Look over the listing below and tally the lines in which the word "alone" turns up. Answer with the tally only.

### [ENTRIES SHOWN]
• • • •

(** The run of [getStreams] once the credentials pass, a token is obtained
    and the registry answers: when the URL parses, one streams request
    carrying the query of the loop, and a result read off its answer. *)
Lemma getStreams_run (E : Env) (s s1 : State) (tok : string)
    (publishers : list Publisher) :
  TwitchClientID (Config (c s)) ≠ defaultClientID →
  TwitchClientSecret (Config (c s)) ≠ defaultClientSecret →
  twitchAuthToken E s = (Returns (tok, nil_error), s1) →
  registry E = (publishers, nil_error) →
  url_Parse ("https://api.twitch.tv/helix/streams/?" +:+ userQuery_loop publishers)
  = nil_error →
  let req := streams_request s1 tok (userQuery_loop publishers) in
  calls (getStreams E s).2 = calls s1 ++ [CallGetAllPublisher; CallHTTP req]
  ∧ c (getStreams E s).2 = c s1
  ∧ (getStreams E s).1
    = match http_Do E req with
      | Failure e => Returns ([], Some e)
      | Answer resp =>
          match json_Decode E (Body resp) with
          | Failure e => Returns ([], Some e)
          | Answer streamResponse => Returns (Data streamResponse, nil_error)
          end
      end.
Proof.
  intros Hid Hsecret Htok Hreg Hurl req.
  set (s2 := add_call (CallHTTP req) (add_call CallGetAllPublisher s1)).
  assert (Hcalls2 : calls s2 = calls s1 ++ [CallGetAllPublisher; CallHTTP req]).
  { subst s2. simpl. by rewrite <- app_assoc. }
  rewrite <- Hcalls2.
  unfold getStreams.
  destruct (validateClientCredentials_run s) as (err & Hrun & Hcases).
  erewrite bind_run; [|exact Hrun].
  destruct Hcases as [[_ ?]|[(_ & _ & ?)|(-> & _ & _)]]; [done|done|].
  cbv beta iota.
  erewrite bind_run; [|exact Htok]. cbv beta iota.
  erewrite bind_run; [|reflexivity]. rewrite Hreg. cbv beta iota zeta.
  unfold http_NewRequest. rewrite Hurl.
  do 5 (erewrite bind_run; [|reflexivity]).
  erewrite bind_run; [|reflexivity]. cbn [c add_call].
  match goal with
  | |- context [http_Do E ?r] => change r with req
  end.
  match goal with
  | |- context [add_call (CallHTTP req) ?s0] => change (add_call (CallHTTP req) s0) with s2
  end.
  destruct (http_Do E req) as [resp|e]; [|done].
  destruct (json_Decode E (Body resp)) as [streamResponse|e]; [|done].
  destruct (log_if_empty_run (Data streamResponse) s2) as (s3 & Hrun3 & Hc3 & Hcalls3).
  erewrite bind_run; [|exact Hrun3].
  destruct (for_range_log_Debug (Data streamResponse)
              (λ d, "Live Now:" +:+ UserName d) s3) as (s4 & Hrun4 & Hc4 & Hcalls4).
  erewrite bind_run; [|exact Hrun4].
  unfold mret, Go_ret, ret. cbn [fst snd].
  rewrite Hcalls4, Hcalls3, Hc4, Hc3. done.
Qed.

(** When the URL does not parse, [http.NewRequest] returns a nil request;
    the error is logged and the first [r.Header.Set] panics. *)
Lemma getStreams_bad_url (E : Env) (s s1 : State) (tok : string)
    (publishers : list Publisher) (e : error_value) :
  TwitchClientID (Config (c s)) ≠ defaultClientID →
  TwitchClientSecret (Config (c s)) ≠ defaultClientSecret →
  twitchAuthToken E s = (Returns (tok, nil_error), s1) →
  registry E = (publishers, nil_error) →
  url_Parse ("https://api.twitch.tv/helix/streams/?" +:+ userQuery_loop publishers)
  = Some e →
  getStreams E s
  = (Panics nilDeref,
     add_log ErrorLevel (Error_ e) (add_call CallGetAllPublisher s1)).
Proof.
  intros Hid Hsecret Htok Hreg Hurl. unfold getStreams.
  destruct (validateClientCredentials_run s) as (err & Hrun & Hcases).
  erewrite bind_run; [|exact Hrun].
  destruct Hcases as [[_ ?]|[(_ & _ & ?)|(-> & _ & _)]]; [done|done|].
  cbv beta iota.
  erewrite bind_run; [|exact Htok]. cbv beta iota.
  erewrite bind_run; [|reflexivity]. rewrite Hreg. cbv beta iota zeta.
  unfold http_NewRequest. rewrite Hurl.
  do 2 (erewrite bind_run; [|reflexivity]). reflexivity.
Qed.

Example url_with_control_byte_rejected :
  url_Parse ("https://api.twitch.tv/helix/streams/?"
             +:+ userQuery_loop [ {| Name := String (ascii_of_nat 10) "";
                                     TwitchStream := "tv" |} ])
  = Some (foreignError "net/url" "invalid control character in URL").
Proof. reflexivity. Qed.

(** C10.  When no publisher of the registry has a non-empty [TwitchStream]
    (the empty registry included), and the credentials are configured and a
    token is obtained, [getStreams] builds the empty query, sends the
    streams request to the URL that ends with "?", and what it returns is
    read off the answer to that request alone: the transport error, the
    decoding error, or the decoded list with no error. *)
Theorem getStreams_empty_selection (E : Env) (s s1 : State) (tok : string)
    (publishers : list Publisher) :
  TwitchClientID (Config (c s)) ≠ defaultClientID →
  TwitchClientSecret (Config (c s)) ≠ defaultClientSecret →
  twitchAuthToken E s = (Returns (tok, nil_error), s1) →
  registry E = (publishers, nil_error) →
  Forall (λ p, TwitchStream p = "") publishers →
  let req := streams_request s1 tok "" in
  userQuery_loop publishers = ""
  ∧ URL req = "https://api.twitch.tv/helix/streams/?"
  ∧ calls (getStreams E s).2 = calls s1 ++ [CallGetAllPublisher; CallHTTP req]
  ∧ c (getStreams E s).2 = c s1
  ∧ (getStreams E s).1
    = match http_Do E req with
      | Failure e => Returns ([], Some e)
      | Answer resp =>
          match json_Decode E (Body resp) with
          | Failure e => Returns ([], Some e)
          | Answer streamResponse => Returns (Data streamResponse, nil_error)
          end
      end.
Proof.
  intros Hid Hsecret Htok Hreg Hnone req.
  pose proof (userQuery_loop_none_selected publishers Hnone) as Hq.
  split; [exact Hq|]. split; [reflexivity|].
  subst req. rewrite <- Hq.
  apply getStreams_run; try done.
  by rewrite Hq.
Qed.

Lemma getStreams_empty_selection_witness :
  userQuery_loop (registry E_none_selected).1 = ""
  ∧ calls (getStreams E_none_selected s_tok1).2
    = [CallView; CallHTTP (validate_request "tok1"); CallView; CallGetAllPublisher;
       CallHTTP (streams_request s_tok1 "tok1" "")]
  ∧ (getStreams E_none_selected s_tok1).1 = Returns ([], nil_error).
Proof.
  destruct (getStreams_empty_selection E_none_selected s_tok1
              (twitchAuthToken E_none_selected s_tok1).2 "tok1"
              [ {| Name := "bob"; TwitchStream := "" |} ])
    as (Hq & _ & Hcalls & _ & Hres);
    [done | done | reflexivity | reflexivity | by repeat constructor |].
  split; [exact Hq|]. split; [exact Hcalls | exact Hres].
Defined.

(** * Further properties of twitch.go *)

(** ** The cache operations (lines 38-65) *)

(** X1.  [getCachedAccessToken] returns a token and no error exactly when
    the store holds that token under the token key and it is not empty;
    the token returned is the stored one, and the read leaves the
    controller as it was. *)
Theorem getCachedAccessToken_returns_stored (s : State) (t : string) :
  ((getCachedAccessToken s).1 = Returns (t, nil_error)
   ↔ cached s = Some t ∧ t ≠ "")
  ∧ c (getCachedAccessToken s).2 = c s.
Proof.
  split; [|by rewrite getCachedAccessToken_state].
  destruct (cached_cases s) as [Hmiss|(t0 & Ht0 & Hne)].
  - rewrite getCachedAccessToken_miss by done. split; [done|].
    intros [Ht Hne]. destruct Hmiss as [Hm|Hm]; rewrite Hm in Ht; congruence.
  - rewrite (getCachedAccessToken_hit s t0) by done. cbn [fst]. split.
    + intros [= ->]. done.
    + intros [Ht _]. congruence.
Qed.

(** X2.  On a store whose writes commit, a second
    [updateCachedAccessToken] overwrites the first: after storing [T1] and
    then [T2] the read returns [T2], and the bucket is the one that storing
    [T2] alone leaves. *)
Theorem updateCachedAccessToken_overwrites (E : Env) (s : State) (T1 T2 : string) :
  T1 ≠ "" → T2 ≠ "" → write_commits E T1 → write_commits E T2 →
  (getCachedAccessToken
     (updateCachedAccessToken E T2 (updateCachedAccessToken E T1 s).2).2).1
  = Returns (T2, nil_error)
  ∧ DB (c (updateCachedAccessToken E T2 (updateCachedAccessToken E T1 s).2).2)
    = DB (c (updateCachedAccessToken E T2 s).2).
Proof.
  intros H1 H2 Hw1 Hw2.
  rewrite (updateCachedAccessToken_run E s T1) by done. cbn [snd].
  rewrite !updateCachedAccessToken_run by done. cbn [snd].
  cbn [set_DB add_call c DB]. unfold store_after.
  unfold write_commits in Hw1, Hw2. rewrite !Hw1, !Hw2.
  split; [|apply insert_insert_eq].
  erewrite getCachedAccessToken_hit; [done| |done].
  rewrite cached_set_DB. apply lookup_insert_eq.
Qed.

Lemma updateCachedAccessToken_overwrites_witness :
  (getCachedAccessToken
     (updateCachedAccessToken E_valid "tok3"
        (updateCachedAccessToken E_valid "tok2" s_tok1).2).2).1
  = Returns ("tok3", nil_error)
  ∧ DB (c (updateCachedAccessToken E_valid "tok3"
             (updateCachedAccessToken E_valid "tok2" s_tok1).2).2)
    = DB (c (updateCachedAccessToken E_valid "tok3" s_tok1).2).
Proof.
  apply (updateCachedAccessToken_overwrites E_valid s_tok1 "tok2" "tok3");
    [done | done | reflexivity | reflexivity].
Defined.

(** ** Validation and credentials (lines 67-86 and 111-121) *)

(** X3.  [validateAccessToken] sends one request, the GET of the validate
    URL with the token after "OAuth " in the Authorization header, and
    changes nothing else.  It returns nil exactly when a response arrives
    with status 200; a transport error comes back as it is, and any other
    status gives the fixed error. *)
Theorem validateAccessToken_verdict (E : Env) (s : State) (tok : string) :
  (validateAccessToken E tok s).2 = add_call (CallHTTP (validate_request tok)) s
  ∧ ((validateAccessToken E tok s).1 = Returns nil_error
     ↔ ∃ resp, http_Do E (validate_request tok) = Answer resp
               ∧ StatusCode resp = 200)
  ∧ (∀ e, http_Do E (validate_request tok) = Failure e →
          (validateAccessToken E tok s).1 = Returns (Some e))
  ∧ (∀ resp, http_Do E (validate_request tok) = Answer resp →
             StatusCode resp ≠ 200 →
             (validateAccessToken E tok s).1 = Returns errStatusNot200).
Proof.
  rewrite validateAccessToken_run. cbn [fst snd]. unfold validation_result.
  split; [done|].
  destruct (http_Do E (validate_request tok)) as [resp|e].
  - destruct (decide (StatusCode resp ≠ 200)) as [Hne|Heq].
    + split; [|split; [done|done]]. split; [done|].
      intros (resp' & [= <-] & H200). done.
    + apply dec_stable in Heq. split; [|split; [done|]].
      * split; [|done]. intros _. by exists resp.
      * intros resp' [= <-] Hne. done.
  - split; [|split].
    + split; [done|]. intros (resp & Hresp & _). done.
    + by intros e' [= <-].
    + done.
Qed.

• • • •

### [REPLY TO THE EXERCISE]
2